§ **Your objective**:
Beginning with the first line, transcribe the entries below exactly through the line containing "Local Open Scope Z_scope.", inclusive.

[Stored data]

(* ===== verification/ReleaseRuns.v ===== *)
(** * ReleaseRuns: lemmas on the executions of [ReleaseSem].

    What a run puts outside stays outside ([runs_widen]); what a sweep of releases does to the
    slots; how ending scopes composes. *)
From Stdlib Require Import ZArith Lia Ascii String Bool.
From stdpp Require Import base list numbers option strings gmap.
From S2P Require Import Prelude Token Escape EscapePasses Release ReleaseSem.
Local Open Scope Z_scope.

Definition wider (st st' : State) : Prop := outside st ⊆ outside st' /\ mine st ⊆ mine st'.

#[global] Instance wider_preorder : PreOrder wider.
Proof. split; [by intros st|]. intros a b c [H1 H2] [H3 H4]. split; set_solver. Qed.

Lemma confined_wider st st' : wider st st' -> confined st' -> confined st.
Proof. unfold wider, confined. set_solver. Qed.

Lemma evaluated_wider st e st' : evaluated st e st' -> wider st st'.
Proof. intros [out _ Ho _]. by split. Qed.

Lemma evaluateds_wider st es st' : evaluateds st es st' -> wider st st'.
Proof. induction 1; [done|]. etransitivity; [by eapply evaluated_wider|done]. Qed.

Lemma evals_wider fresh_call shadowed a st es vs st' : evals fresh_call shadowed a st es vs st' -> wider st st'.
Proof.
  induction 1 as [|??????? He _ IH]; [done|]. etransitivity; [|exact IH]. destruct He as [? ? He _].
  by eapply evaluated_wider.
Qed.

Lemma assign_evals_wider fresh_call shadowed st bs vs st' : assign_evals fresh_call shadowed st bs vs st' -> wider st st'.
Proof.
  induction 1 as [|????????? H1 H2 _ _ IH]; [done|]. etransitivity; [by eapply evaluated_wider|].
  etransitivity; [by eapply evaluated_wider|done].
Qed.

Lemma bind_wider sites x p v st : wider st (bind sites x p v st).
Proof. split; simpl; [done|]. case_bool_decide; set_solver. Qed.

Lemma declare_wider sites p x v st : wider st (declare sites p x v st).
Proof. unfold declare. destruct (_ =? _)%string; [done|apply bind_wider]. Qed.

Lemma declare_opt_wider sites p x v st : wider st (declare_opt sites p x v st).
Proof. destruct x; [apply declare_wider|done]. Qed.

Lemma declare_all_wider sites p xs vs st : wider st (declare_all sites p xs vs st).
Proof.
  revert vs st. induction xs as [|x xs IH]; intros [|v vs] st; simpl; try done.
  etransitivity; [apply declare_wider|apply IH].
Qed.

Lemma release_slot_wider x s st st' f : release_slot x s st = (st', f) -> wider st st'.
Proof. unfold release_slot. intros H. destruct (prim (s_value s)); try case_bool_decide; by simplify_eq. Qed.

Lemma and_then_wider st m k st' f : wider st (fst m) -> (forall st1 st2 f, k st1 = (st2, f) -> wider st1 st2) ->
  and_then m k = (st', f) -> wider st st'.
Proof.
  intros Hm Hk. destruct m as [st1 [w|]]; simpl in *; [by intros [= <- _]|]. intros H.
  etransitivity; [exact Hm|by eapply Hk].
Qed.

Lemma release_deeper_wider d xs st st' f : release_deeper d xs st = (st', f) -> wider st st'.
Proof.
  revert st st' f. induction xs as [|x xs IH]; intros st st' f; simpl; [by intros [= <- _]|].
  apply and_then_wider; [|exact IH]. destruct (env st !! x) as [s|]; [|done].
  destruct (d <? pl_block (s_place s)); [|done]. destruct (release_slot x s st) eqn:E. by eapply release_slot_wider.
Qed.

Lemma put_outside_wider ns st : wider st (put_outside ns st).
Proof. split; simpl; set_solver. Qed.

Lemma store_wider sites t g v st st' f : store sites t g v st = (st', f) -> wider st st'.
Proof.
  unfold store. destruct t; intros H; simplify_eq; try apply put_outside_wider; try done.
  destruct (name =? "_")%string; [by simplify_eq|]. destruct (env st !! name) as [s|]; [|simplify_eq; apply put_outside_wider].
  destruct (negb (s_live s)); [simplify_eq; apply put_outside_wider|]. destruct g; [simplify_eq; apply bind_wider|].
  revert H. apply and_then_wider; [|intros ??? [= <- _]; apply bind_wider]. case_bool_decide; [|done].
  destruct (release_slot name s st) eqn:E. by eapply release_slot_wider.
Qed.

Lemma store_all_wider sites bs vs st st' f : store_all sites bs vs st = (st', f) -> wider st st'.
Proof.
  revert vs st st' f. induction bs as [|[t e] bs IH]; intros [|v vs] st st' f; simpl; try by intros [= <- _].
  apply and_then_wider; [|apply IH]. destruct (store sites t (grows t e) v st) eqn:E. by eapply store_wider.
Qed.

Lemma close_wider ends st : wider st (close ends st).
Proof. done. Qed.

Lemma end_iteration_wider sites d o st st' o' : end_iteration sites d o st = (st', o') -> wider st st'.
Proof.
  destruct o; simpl; try by intros [= <- _]. destruct (release_deeper d sites st) as [st1 f] eqn:E.
  pose proof (release_deeper_wider _ _ _ _ _ E). by destruct f; intros [= <- _].
Qed.

Lemma end_scope_wider d o st st' o' : end_scope d o st = (st', o') -> wider st st'.
Proof. by destruct o; intros [= <- _]. Qed.

Lemma received_wider sites p h v st st' f : received sites p h v st = (st', f) -> wider st st'.
Proof.
  unfold received. destruct (sc_bind_name h); [|by intros [= <- _]].
  destruct (_ =? 1); [intros [= <- _]; apply declare_wider|].
  destruct (_ =? 0); [apply store_wider|by intros [= <- _]].
Qed.

(** *** The whole run *)
Ltac widens := repeat match goal with
  | H : evaluated _ _ _ |- _ => apply evaluated_wider in H
  | H : evaluateds _ _ _ |- _ => apply evaluateds_wider in H
  | H : eval _ _ _ _ _ _ _ |- _ => destruct H as [? ? H _]
  | H : evals _ _ _ _ _ _ _ |- _ => apply evals_wider in H
  | H : assign_evals _ _ _ _ _ _ |- _ => apply assign_evals_wider in H
  | H : store_all _ _ _ _ = _ |- _ => apply store_all_wider in H
  | H : store _ _ _ _ _ = _ |- _ => apply store_wider in H
  | H : release_deeper _ _ _ = _ |- _ => apply release_deeper_wider in H
  | H : end_iteration _ _ _ _ = _ |- _ => apply end_iteration_wider in H
  | H : end_scope _ _ _ = _ |- _ => apply end_scope_wider in H
  | H : received _ _ _ _ _ = _ |- _ => apply received_wider in H
  | H : wider (declare_opt _ _ _ _ _) _ |- _ => apply (transitivity (declare_opt_wider _ _ _ _ _)) in H
  end.
Ltac widen := widens; repeat (etransitivity; [eassumption|]); try done.

Lemma exec_expr_wider sites fresh_call shadowed st e st' o :
  exec_expr sites fresh_call shadowed st e st' o -> wider st st'.
Proof. destruct 1; by widen. Qed.

Section Runs.
  Context (sites : list string) (fresh_call shadowed : string -> bool).

Lemma runs_widen :
  (forall p st ss st' o, exec sites fresh_call shadowed p st ss st' o -> wider st st') /\
  (forall p st s st' o, exec1 sites fresh_call shadowed p st s st' o -> wider st st') /\
  (forall p c post body st st' o, for_loop sites fresh_call shadowed p c post body st st' o -> wider st st') /\
  (forall p k w body ns st st' o, range_loop sites fresh_call shadowed p k w body ns st st' o -> wider st st').
Proof.
  apply release_runs_ind; intros;
    repeat match goal with H : exec_expr _ _ _ _ _ _ _ |- _ => apply exec_expr_wider in H end; try by widen.
  - widen. apply declare_all_wider.
  - widen. apply declare_all_wider.
  - widens. assert (wider st st2) by (etransitivity; [exact H|exact H1]). by destruct o.
  - widen. apply put_outside_wider.
Qed.
End Runs.

(** ** Objects *)
Lemma prim_object q n : q = Obj n -> n ∈ prim_objects q.
Proof. intros ->. simpl. set_solver. Qed.

Lemma no_value_objects n : n ∉ objects no_value.
Proof. unfold objects. simpl. set_solver. Qed.

Lemma grow_objects old v n : n ∈ objects (grow old v) <-> n ∈ objects old \/ n ∈ objects v.
Proof. unfold objects. simpl. unfold objects. set_solver. Qed.

(** ** Sweeps of releases *)
Section Sweeps.
  Context (sites : list string).

Definition releasable (st : State) (q : Prim) : Prop :=
  match q with Obj n => (n ∉ freed st) /\ n ∈ mine st | Foreign => False | Nil | Immortal => True end.

(** Every approved slot can be released, and no two of them release one object. *)
Record exit_ok (st : State) : Prop := {
  eo_prim : forall x s, x ∈ sites -> env st !! x = Some s -> releasable st (prim (s_value s));
  eo_distinct : forall x y sx sy n, x ∈ sites -> y ∈ sites -> x <> y -> env st !! x = Some sx ->
    env st !! y = Some sy -> prim (s_value sx) = Obj n -> prim (s_value sy) = Obj n -> False
}.

(** [st] is [st0] after releases of slots that satisfy [R]. *)
Record swept (R : string -> Slot -> Prop) (st0 st : State) : Prop := {
  sw_next : next st = next st0;
  sw_outside : outside st = outside st0;
  sw_mine : mine st = mine st0;
  sw_temps : temps st = temps st0;
  sw_slot : forall x s, env st !! x = Some s -> exists s0, env st0 !! x = Some s0 /\
    s_place s = s_place s0 /\ s_live s = s_live s0 /\ (s_value s = s_value s0 \/ s_value s = no_value);
  sw_freed : forall n, n ∈ freed st -> n ∈ freed st0 \/
    exists x s0, x ∈ sites /\ R x s0 /\ env st0 !! x = Some s0 /\ prim (s_value s0) = Obj n
}.

Lemma swept_refl R st : swept R st st.
Proof. split; auto. intros x s H. exists s. auto. Qed.

Lemma swept_trans (R : string -> Slot -> Prop) st0 st1 st2 :
  (forall x s s', s_place s = s_place s' -> R x s -> R x s') ->
  swept R st0 st1 -> swept R st1 st2 -> swept R st0 st2.
Proof.
  intros HR [N1 O1 M1 T1 S1 F1] [N2 O2 M2 T2 S2 F2]. split; try congruence.
  - intros x s H. destruct (S2 x s H) as (s1&H1&P1&L1&V1). destruct (S1 x s1 H1) as (s0&H0&P0&L0&V0).
    exists s0. repeat split; try congruence. destruct V1 as [->|]; [done|by right].
  - intros n H. destruct (F2 n H) as [H'|(x&s1&Hx&Hr&H1&Hp)]; [by apply F1|].
    destruct (S1 x s1 H1) as (s0&H0&P0&_&[V|V]); [|rewrite V in Hp; done]. right. exists x, s0.
    repeat split; try done; [by eapply HR|congruence].
Qed.

Lemma swept_none R x st st' : swept R st st' -> env st !! x = None -> env st' !! x = None.
Proof.
  intros Hs H. destruct (env st' !! x) as [s|] eqn:E; [|done]. destruct (sw_slot _ _ _ Hs x s E) as (?&?&_). congruence.
Qed.

Lemma release_slot_ok (R : string -> Slot -> Prop) x s st : x ∈ sites -> R x s -> exit_ok st -> env st !! x = Some s ->
  exists st', release_slot x s st = (st', None) /\ exit_ok st' /\ swept R st st' /\ is_Some (env st' !! x).
Proof.
  intros Hx Hr [Hp Hd] Hs. unfold release_slot. pose proof (Hp x s Hx Hs) as Hq. unfold releasable in Hq.
  destruct (prim (s_value s)) as [| | |n] eqn:E;
    [exists st; split; [done|]; split; [by split|]; split; [apply swept_refl|by exists s]
    |exists st; split; [done|]; split; [by split|]; split; [apply swept_refl|by exists s]|done|].
  destruct Hq as [Hf Hm]. rewrite bool_decide_false by done. eexists. split; [done|].
  assert (forall y sy, y <> x -> env st !! y = Some sy -> y ∈ sites -> prim (s_value sy) <> Obj n) as Hother.
  { intros y sy Hne Hy Hin Heq. by apply (Hd x y s sy n). }
  split; [split|split; [split|]]; simpl; auto.
  - intros y sy Hin. rewrite lookup_insert_Some. intros [[<- <-]|[Hne Hy]]; [done|].
    pose proof (Hp y sy Hin Hy) as Hq. unfold releasable in *. pose proof (Hother y sy (not_eq_sym Hne) Hy Hin).
    destruct (prim (s_value sy)); try done. simpl. split; [|apply Hq]. set_solver.
  - intros y z sy sz m Hy Hz Hne. rewrite !lookup_insert_Some. intros [[<- <-]|[? ?]] [[<- <-]|[? ?]]; simpl; try done.
    by apply (Hd y z).
  - intros y sy. rewrite lookup_insert_Some. intros [[<- <-]|[? ?]]; [|by exists sy; auto]. exists s. auto.
  - intros m Hm'. apply elem_of_union in Hm' as [Hm'|]; [|by left]. apply elem_of_singleton in Hm' as ->. right.
    by exists x, s.
  - by rewrite lookup_insert_eq.
Qed.

Lemma release_deeper_ok d xs st : (forall x, x ∈ xs -> x ∈ sites) -> exit_ok st ->
  exists st', release_deeper d xs st = (st', None) /\ exit_ok st' /\
    swept (fun _ s => d < pl_block (s_place s)) st st'.
Proof.
  revert st. induction xs as [|x xs IH]; intros st Hin Hok; simpl.
  - exists st. split; [done|]. split; [done|]. apply swept_refl.
  - assert (exists st1, match env st !! x with
             | Some s => if d <? pl_block (s_place s) then release_slot x s st else (st, None)
             | None => (st, None) end = (st1, None) /\ exit_ok st1 /\
             swept (fun _ s => d < pl_block (s_place s)) st st1) as (st1&->&Hok1&Hs1).
    { destruct (env st !! x) as [s|] eqn:E; [|exists st; auto using swept_refl].
      destruct (Z.ltb_spec d (pl_block (s_place s))); [|exists st; auto using swept_refl].
      destruct (release_slot_ok (fun _ s => d < pl_block (s_place s)) x s st) as (st1&?&?&?&_); try done; [|by exists st1].
      apply Hin. set_solver. }
    simpl. destruct (IH st1) as (st2&->&Hok2&Hs2); [set_solver|done|]. exists st2. split; [done|]. split; [done|].
    eapply swept_trans; [|done|done]. intros ? s s' ->. done.
Qed.
End Sweeps.

(** ** Ending scopes *)
Lemma close_lookup ends st x s : env (close ends st) !! x = Some s -> exists s0, env st !! x = Some s0 /\
  s_value s = s_value s0 /\ s_place s = s_place s0 /\ (s_live s = true -> s_live s0 = true /\ ends s0 = false).
Proof.
  simpl. rewrite lookup_fmap_Some. intros (s0&<-&H). exists s0. split; [done|]. by destruct (ends s0).
Qed.

Definition by_place (ends : Slot -> bool) : Prop := forall s s', s_place s = s_place s' -> ends s = ends s'.

Lemma ends_iteration_place d : by_place (ends_iteration d).
Proof. intros s s'. unfold ends_iteration. by intros ->. Qed.
Lemma ends_scope_place d : by_place (ends_scope d).
Proof. intros s s'. unfold ends_scope. by intros ->. Qed.

Lemma close_close f g st : by_place f -> by_place g ->
  close f (close g st) = close (fun s => f s || g s) st.
Proof.
  intros Hf Hg. unfold close, with_env. simpl. f_equal. rewrite <- map_fmap_compose. apply map_fmap_ext. intros x s _.
  simpl. destruct (g s) eqn:Eg; simpl.
  - rewrite (Hf _ s) by done. by destruct (f s).
  - destruct (f s); done.
Qed.

Lemma close_ext f g st : (forall s, f s = g s) -> close f st = close g st.
Proof. intros H. unfold close, with_env. f_equal. apply map_fmap_ext. intros x s _. by rewrite H. Qed.

Lemma close_comm f g st : by_place f -> by_place g -> close f (close g st) = close g (close f st).
Proof. intros. rewrite !close_close by done. apply close_ext. intros s. apply orb_comm. Qed.

(** Leaving the loop ends whatever ending an iteration does. *)
Lemma kill_after_iteration d st : kill d (kill_iteration d st) = kill d st.
Proof.
  unfold kill, kill_iteration. rewrite close_close by auto using ends_scope_place, ends_iteration_place.
  apply close_ext. intros s. unfold ends_scope, ends_iteration.
  destruct (Z.ltb_spec d (pl_block (s_place s))), (Z.ltb_spec (d + 1) (pl_block (s_place s))),
    (Z.eqb_spec (pl_block (s_place s)) (d + 1)); simpl; try done; try lia.
Qed.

§ **Solution for this problem**:
(* ===== verification/ReleaseRuns.v ===== *)
(** * ReleaseRuns: lemmas on the executions of [ReleaseSem].

    What a run puts outside stays outside ([runs_widen]); what a sweep of releases does to the
    slots; how ending scopes composes. *)
From Stdlib Require Import ZArith Lia Ascii String Bool.
From stdpp Require Import base list numbers option strings gmap.
From S2P Require Import Prelude Token Escape EscapePasses Release ReleaseSem.
Local Open Scope Z_scope.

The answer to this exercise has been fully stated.